Friday, November 5, 2010

Telecommunication operators to have unified license

BY WATIPASO MZUNGU JNR

Malawi Communications Regulatory Authority (Macra) plans to harmonise the country’s telecommunication licenses, a process which will see Malawi Telecommunication Limited (MTL) and Accesss Communications Limited (ACL) joining Zain and TNM in the mobile phone operators.

The new arrangement is called Converged Licensing Framework (CLF) and aims at removing the technology service specifications (barriers) so that only technology and service neutral (unified) licenses can be issued.
CLF was first introduced in Tanzania in 2005 and features four main categories of authorizations: Network Facility Licence (NF); Network Service Licence (NS); Application Service Licence (AS); and Content Service Licence (CS). 

The four authorization categories in the CLF are further divided into four geographic market segments.  These four geographic market segments are: international, national, regional, and district market segments, according to International Communication Union (ITU) website. 

While confirming the development on Friday, Macra Communications Manager Zadziko Alex Mankhambo said Malawi was just responding to the development that is taking place in the information, communication and technology (ICT) sector worldwide.

Mankhambo stated that the new licensing system was designed to encompass technology and achieve service neutrality among players.
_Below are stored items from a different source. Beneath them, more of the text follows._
Lemma first_seen_elem (c : string) (cs : list string) :
  c ∈ cs -> exists a, first_seen c cs = Some a.
Proof.
  induction cs as [|d cs IH]; intros H; [inversion H|].
  rewrite first_seen_cons. destruct (String.eqb c d) eqn:E; [eauto|].
  apply String.eqb_neq in E. apply elem_of_cons in H as [H|H]; [congruence|].
  destruct (IH H) as [a ->]. simpl. eauto.
Qed.

(** In [first_encounter cs] a category stands before another exactly as their
    first occurrences stand in [cs]. *)
Lemma first_encounter_order (cs : list string) :
  forall (i j : nat) (c d : string),
  first_encounter cs !! i = Some c -> first_encounter cs !! j = Some d ->
  (i < j)%nat ->
  exists a b, first_seen c cs = Some a /\ first_seen d cs = Some b /\ (a < b)%nat.
Proof.
  induction cs as [|x cs IH]; intros i j c d Hi Hj Hlt; [discriminate|].
  cbn [first_encounter] in Hi, Hj. rewrite !first_seen_cons.
  destruct j as [|j]; [lia|]. simpl in Hj.
  assert (Hd : d ∈ filter (fun e => e <> x) (first_encounter cs))
    by (apply list_elem_of_lookup; eauto).
  apply list_elem_of_filter in Hd as [Hdx Hd].
  rewrite elem_of_first_encounter in Hd.
  rewrite (proj2 (String.eqb_neq d x) Hdx).
  destruct i as [|i]; simpl in Hi.
  - injection Hi as ->. rewrite String.eqb_refl.
    destruct (first_seen_elem d cs Hd) as [b ->]. exists O, (S b).
    repeat split. lia.
  - assert (Hc : c ∈ filter (fun e => e <> x) (first_encounter cs))
      by (apply list_elem_of_lookup; eauto).
    apply list_elem_of_filter in Hc as [Hcx _].
    rewrite (proj2 (String.eqb_neq c x) Hcx).
    destruct (filter_lookup_order _ _ i j c d Hi Hj ltac:(lia)) as [i' [j' [Hc' [Hd' Hlt']]]].
    destruct (IH i' j' c d Hc' Hd' Hlt') as [a [b [-> [-> Hab]]]].
    exists (S a), (S b). repeat split. lia.
Qed.

(** On plain categories the [categories] object lists the distinct
    categories in order of first encounter, each with its number of posts. *)
Lemma categories_of_plain (ps : list Post) :
  (forall p, p ∈ ps -> plain (category p) = true) ->
  categories_of ps
  = map (fun c => (c, Num (tally c ps))) (first_encounter (map category ps)).
Proof. apply categories_object. Qed.

(** C9, as the code has it.  When no category is an array index or a name
    found on [Object.prototype], [updateCategoriesList] goes through the
    distinct categories in the order in which they are first encountered in
    [posts] (not alphabetical), each with the number of posts of that
    category.  When the link of every category is found it renders one link
    per category in that order, puts an [all] link with the total in front
    exactly when the collection is not empty, and returns.  Otherwise it
    throws a TypeError on the first category whose link is not found: the list
    then holds the links before it and no [all] link.  On the scenario,
    newest first [b:Food, a:Tech], the links are all:2, Food:1, Tech:1, in
    that order. *)
Theorem updateCategoriesList_counts (b : Browser) (st : State) :
  (forall p, p ∈ posts st -> plain (category p) = true) ->
  let cs := map category (posts st) in
  let entries := map (fun c => (c, Num (tally c (posts st)))) (first_encounter cs) in
  let link := fun kv : string * count => mkLink kv.1 kv.1 kv.2 in
  let r := updateCategoriesList b st in
  fst r = thrown_unless (forallb (entry_link b) entries)
  /\ categoriesList (snd r)
     = (if forallb (entry_link b) entries
        then match posts st with
             | [] => []
             | _ :: _ =>
                 mkLink "all" "All" (Num (N.of_nat (List.length (posts st))))
                 :: map link entries
             end
        else map link (prefix_while (entry_link b) entries))
  /\ NoDup (first_encounter cs)
  /\ (forall c, c ∈ first_encounter cs <-> exists p, p ∈ posts st /\ category p = c)
  /\ (forall i j c d,
        first_encounter cs !! i = Some c -> first_encounter cs !! j = Some d ->
        (i < j)%nat ->
        exists a b, first_seen c cs = Some a /\ first_seen d cs = Some b /\ (a < b)%nat)
  /\ updateCategoriesList examples_browser scenario
     = (Return tt,
        set_categoriesList
          [mkLink "all" "All" (Num 2); mkLink "Food" "Food" (Num 1);
           mkLink "Tech" "Tech" (Num 1)] scenario).
Proof.
  intros Hp cs entries link r.
  assert (He : categories_of (posts st) = entries) by now apply categories_of_plain.
  split; [|split; [|split; [|split; [|split]]]].
  - subst r. rewrite updateCategoriesList_run. cbn [fst]. unfold links_ok. now rewrite He.
  - subst r. rewrite updateCategoriesList_run. cbn [snd categoriesList set_categoriesList].
    unfold category_links, links_ok. rewrite He.
    destruct (forallb (entry_link b) entries) eqn:Hok; [|reflexivity].
    rewrite (forallb_prefix_while _ _ Hok).
    destruct (posts st) as [|p ps] eqn:E; [reflexivity|].
    subst entries cs. reflexivity.
  - apply NoDup_first_encounter.
  - intros c. rewrite elem_of_first_encounter. subst cs.
    rewrite list_elem_of_In, in_map_iff. setoid_rewrite list_elem_of_In.
    split; intros [p [H1 H2]]; exists p; tauto.
  - apply first_encounter_order.
  - reflexivity.
Qed.

(** The side bar of the scenario. *)
Lemma updateCategoriesList_counts_witness :
  (forall p, p ∈ posts scenario -> plain (category p) = true)
  /\ categoriesList (snd (updateCategoriesList examples_browser scenario))
     = [mkLink "all" "All" (Num (N.of_nat (List.length (posts scenario))));
        mkLink "Food" "Food" (Num (tally "Food" (posts scenario)));
        mkLink "Tech" "Tech" (Num (tally "Tech" (posts scenario)))].
Proof.
  assert (H : forall p, p ∈ posts scenario -> plain (category p) = true).
  { intros p Hp. apply elem_of_cons in Hp as [->|Hp]; [reflexivity|].
    apply elem_of_cons in Hp as [->|Hp]; [reflexivity | inversion Hp]. }
  split; [exact H|].
  exact (proj1 (proj2 (updateCategoriesList_counts examples_browser scenario H))).
Defined.

(** C9, counterexample.  On the scenario, whose collection is newest first
    [b; a], the links come in the order all, Food, Tech and not all, Tech,
    Food. *)
Lemma updateCategoriesList_scenario_order :
  posts scenario = [post_b; post_a]
  /\ fst (updateCategoriesList examples_browser scenario) = Return tt
  /\ map data_category
       (categoriesList (snd (updateCategoriesList examples_browser scenario)))
     = ["all"; "Food"; "Tech"]
  /\ map data_category
       (categoriesList (snd (updateCategoriesList examples_browser scenario)))
     <> ["all"; "Tech"; "Food"].
Proof. split; [reflexivity|]. split; [reflexivity|]. split; [reflexivity | discriminate]. Qed.

(** Why the categories have to be plain: an array index is listed before the
    categories met earlier, and a collection whose only category is
    [__proto__] gets no link at all, not even the [all] link. *)
Lemma updateCategoriesList_array_index :
  map data_category
    (categoriesList
       (snd (updateCategoriesList examples_browser
               (set_posts [mkPost "1" "t" "b" "x" "d"; mkPost "2" "t" "10" "x" "d"]
                  (initial ∅)))))
  = ["all"; "10"; "b"].
Proof. reflexivity. Qed.

Lemma updateCategoriesList_proto :
  categoriesList
    (snd (updateCategoriesList examples_browser
            (set_posts [mkPost "1" "t" "__proto__" "x" "d"] (initial ∅))))
  = [].
Proof. reflexivity. Qed.

(** ** Creating *)

Lemma value36_digit36 (d : N) : d < 36 -> value36_digit (digit36 d) = d.
Proof.
  intros H. unfold value36_digit, digit36, code.
  destruct (d <? 10) eqn:E.
  - apply N.ltb_lt in E. rewrite N_ascii_embedding by lia.
    destruct (48 + d <? 58) eqn:F; [lia|]. apply N.ltb_ge in F. lia.
  - apply N.ltb_ge in E. rewrite N_ascii_embedding by lia.
    destruct (87 + d <? 58) eqn:F; [apply N.ltb_lt in F; lia | lia].
Qed.

Lemma value36_aux_append (a b : string) (v : N) :
  value36_aux (a +:+ b) v = value36_aux b (value36_aux a v).
Proof. revert v. induction a as [|c a IH]; intros v; simpl; [reflexivity | apply IH]. Qed.

Lemma toString36_aux_S (fuel : nat) (n : N) (acc : string) :
  toString36_aux (S fuel) n acc
  = if n / 36 =? 0 then String (digit36 (n mod 36)) acc
    else toString36_aux fuel (n / 36) (String (digit36 (n mod 36)) acc).
Proof. reflexivity. Qed.

(** With fuel for the binary digits of [n], [toString36_aux] puts all the
    base-36 digits of [n] in front of the accumulator. *)
Lemma toString36_aux_digits (f : nat) :
  forall (n : N) (acc : string),
  n < 2 ^ N.of_nat f ->
  exists ds, toString36_aux (S f) n acc = ds +:+ acc
             /\ forall v, value36_aux ds v = v * 36 ^ N.of_nat (String.length ds) + n.
Proof.
  induction f as [|f IH]; intros n acc Hn.
  - simpl in Hn. assert (n = 0) as -> by lia.
    exists (String (digit36 0) EmptyString). split; [reflexivity|].
    intros v. simpl. rewrite value36_digit36 by lia. lia.
  - rewrite toString36_aux_S.
    pose proof (N.div_mod n 36 ltac:(lia)) as Hdm.
    pose proof (N.mod_lt n 36 ltac:(lia)) as Hm.
    destruct (n / 36 =? 0) eqn:E.
    + apply N.eqb_eq in E. exists (String (digit36 (n mod 36)) EmptyString).
      split; [reflexivity|]. intros v. simpl. rewrite value36_digit36 by lia. lia.
    + apply N.eqb_neq in E.
      assert (Hq : n / 36 < 2 ^ N.of_nat f).
      { rewrite Nat2N.inj_succ, N.pow_succ_r' in Hn.
        apply N.Div0.div_lt_upper_bound; lia. }
      destruct (IH (n / 36) (String (digit36 (n mod 36)) acc) Hq) as [ds [Hds Hv]].
      exists (ds +:+ String (digit36 (n mod 36)) EmptyString). split.
      * rewrite Hds. now rewrite append_assoc.
      * intros v. rewrite value36_aux_append, Hv. simpl.
        rewrite value36_digit36 by lia. rewrite length_append, Nat.add_1_r.
        rewrite Nat2N.inj_succ, N.pow_succ_r'. lia.
Qed.

(** [toString36] prints its argument: the numeral it returns has value [n]. *)
Lemma value36_toString36 (n : N) : value36 (toString36 n) = n.
Proof.
  unfold value36, toString36.
  destruct (toString36_aux_digits (N.to_nat (N.size n)) n EmptyString) as [ds [Hds Hv]].
  - rewrite N2Nat.id. apply N.size_gt.
  - rewrite Hds, append_empty_r, Hv. lia.
Qed.

Lemma posts_handlePostSubmit (b : Browser) (env : Env) (t c x : string) (st : State) :
  posts (snd (handlePostSubmit b env t c x st))
  = if accepted t c x
    then mkPost (generateUniqueId env) (trim t) c (trim x) (Date_toISOString env)
         :: posts st
    else posts st.
Proof.
  rewrite handlePostSubmit_unfold. destruct (accepted t c x); [|reflexivity].
  rewrite handlePostSubmit_timeout_run. cbn zeta. now destruct (page_ok b _).
Qed.
Lemma split_ws_go_sep sep s c cur :
  truthy sep = true -> forallb isspace sep = true ->
  split_ws_go (sep ++ s) (c :: cur) = rev (c :: cur) :: split_ws_go s [].
Proof.
  intros Hne Hsp. destruct sep as [| x sp]; [discriminate |].
  cbn [forallb] in Hsp. apply andb_true_iff in Hsp as [Hx Hsp].
  cbn [app split_ws_go]. rewrite Hx. f_equal. now apply split_ws_go_spaces.
Qed.

Lemma is_word_parts w :
  is_word w = true ->
  exists c w', rev w = c :: w'
    /\ forallb (fun c => negb (isspace c)) w = true.
Proof.
  unfold is_word. intros H. apply andb_true_iff in H as [Hne Hw].
  destruct (rev w) as [| c w'] eqn:E.
  - apply (f_equal (@rev N)) in E. rewrite rev_involutive in E. subst w.
    discriminate.
  - now exists c, w'.
Qed.

(** Splitting the words joined by a white-space separator gives the words
    back. *)
Lemma split_ws_join sep words :
  truthy sep = true -> forallb isspace sep = true ->
  forallb is_word words = true ->
  split_ws (join sep words) = words.
Proof.
  intros Hne Hsp. unfold split_ws.
  induction words as [| w ws IH]; intros Hws; [reflexivity |].
  cbn [forallb] in Hws. apply andb_true_iff in Hws as [Hw Hws].
  destruct (is_word_parts w Hw) as (c & w' & Hrev & Hns).
  destruct ws as [| w2 ws].
  - cbn [join]. rewrite <- (app_nil_r w) at 1.
    rewrite split_ws_go_word by exact Hns.
    rewrite app_nil_r, Hrev. cbn [split_ws_go].
    now rewrite <- Hrev, rev_involutive.
  - change (join sep (w :: w2 :: ws)) with (w ++ sep ++ join sep (w2 :: ws)).
    rewrite split_ws_go_word by exact Hns.
    rewrite app_nil_r, Hrev, split_ws_go_sep by assumption.
    rewrite <- Hrev, rev_involutive. f_equal. now apply IH.
Qed.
“CLF was crafted to match with the dynamism of the communications sector. In addition, the CLF not only ensures regulatory flexibility, addressing market and technology developments, but also ensures efficient utilization of network resources and encourages market entry of small scale operators.,” Mankhambo said.

He explained that in a unified authorization regime, all categories of authorizations have been consolidated into a single service- and technology-neutral authorization.  Thus, a single authorization authorises service providers and operators to provide all services whether at the core or access level, using any technology available. 

The Macra publicist expressed hope that apart from enabling operators to work more effectively, the new system has potential of economically relieving consumers who have long complained of “over-priced telecommunications services”. 

“We are trying to encourage competition so that services become more affordable to consumers which will result in high penetration rate and growth domestic products (GDP),” he disclosed.

In other countries such as Tanzania and Argentina, regulators and policy makers already integrated neutrality, consolidation, and flexibility into authorization regimes by introducing unified authorizations and multi-service authorizations (sometimes also referred to as global licenses). 

These forms of authorizations allow licensees to provide any of a range of services using any infrastructure and technology capable of delivering the desired services, under the umbrella of a single, consolidated authorization, the ITU site explains.

In Malawi, however, the process is reviewing the licenses started this year and is expected to end early next year, according to Mankhambo. 

But the PRO was reluctant to divulge information regarding the cost of the whole project, saying the regulator was still considering various aspects of the project and, therefore, it was hard to value the cost of the project at this stage.

Malawi has a combined subscriber base of 3 million people with a tele-density penetration rate 17.5 percent for mobile phone lines. Only 1.2 percent makes up for fixed lines.

Although telecommunication sector continues to grow in the country, consumers remain unsatisfied with the operators’ services. The cost of making calls remains “prohibitive” to most low earners. This results from lack of competition among players.

Network interruption is another challenge customers are grappling with as they try to make important calls.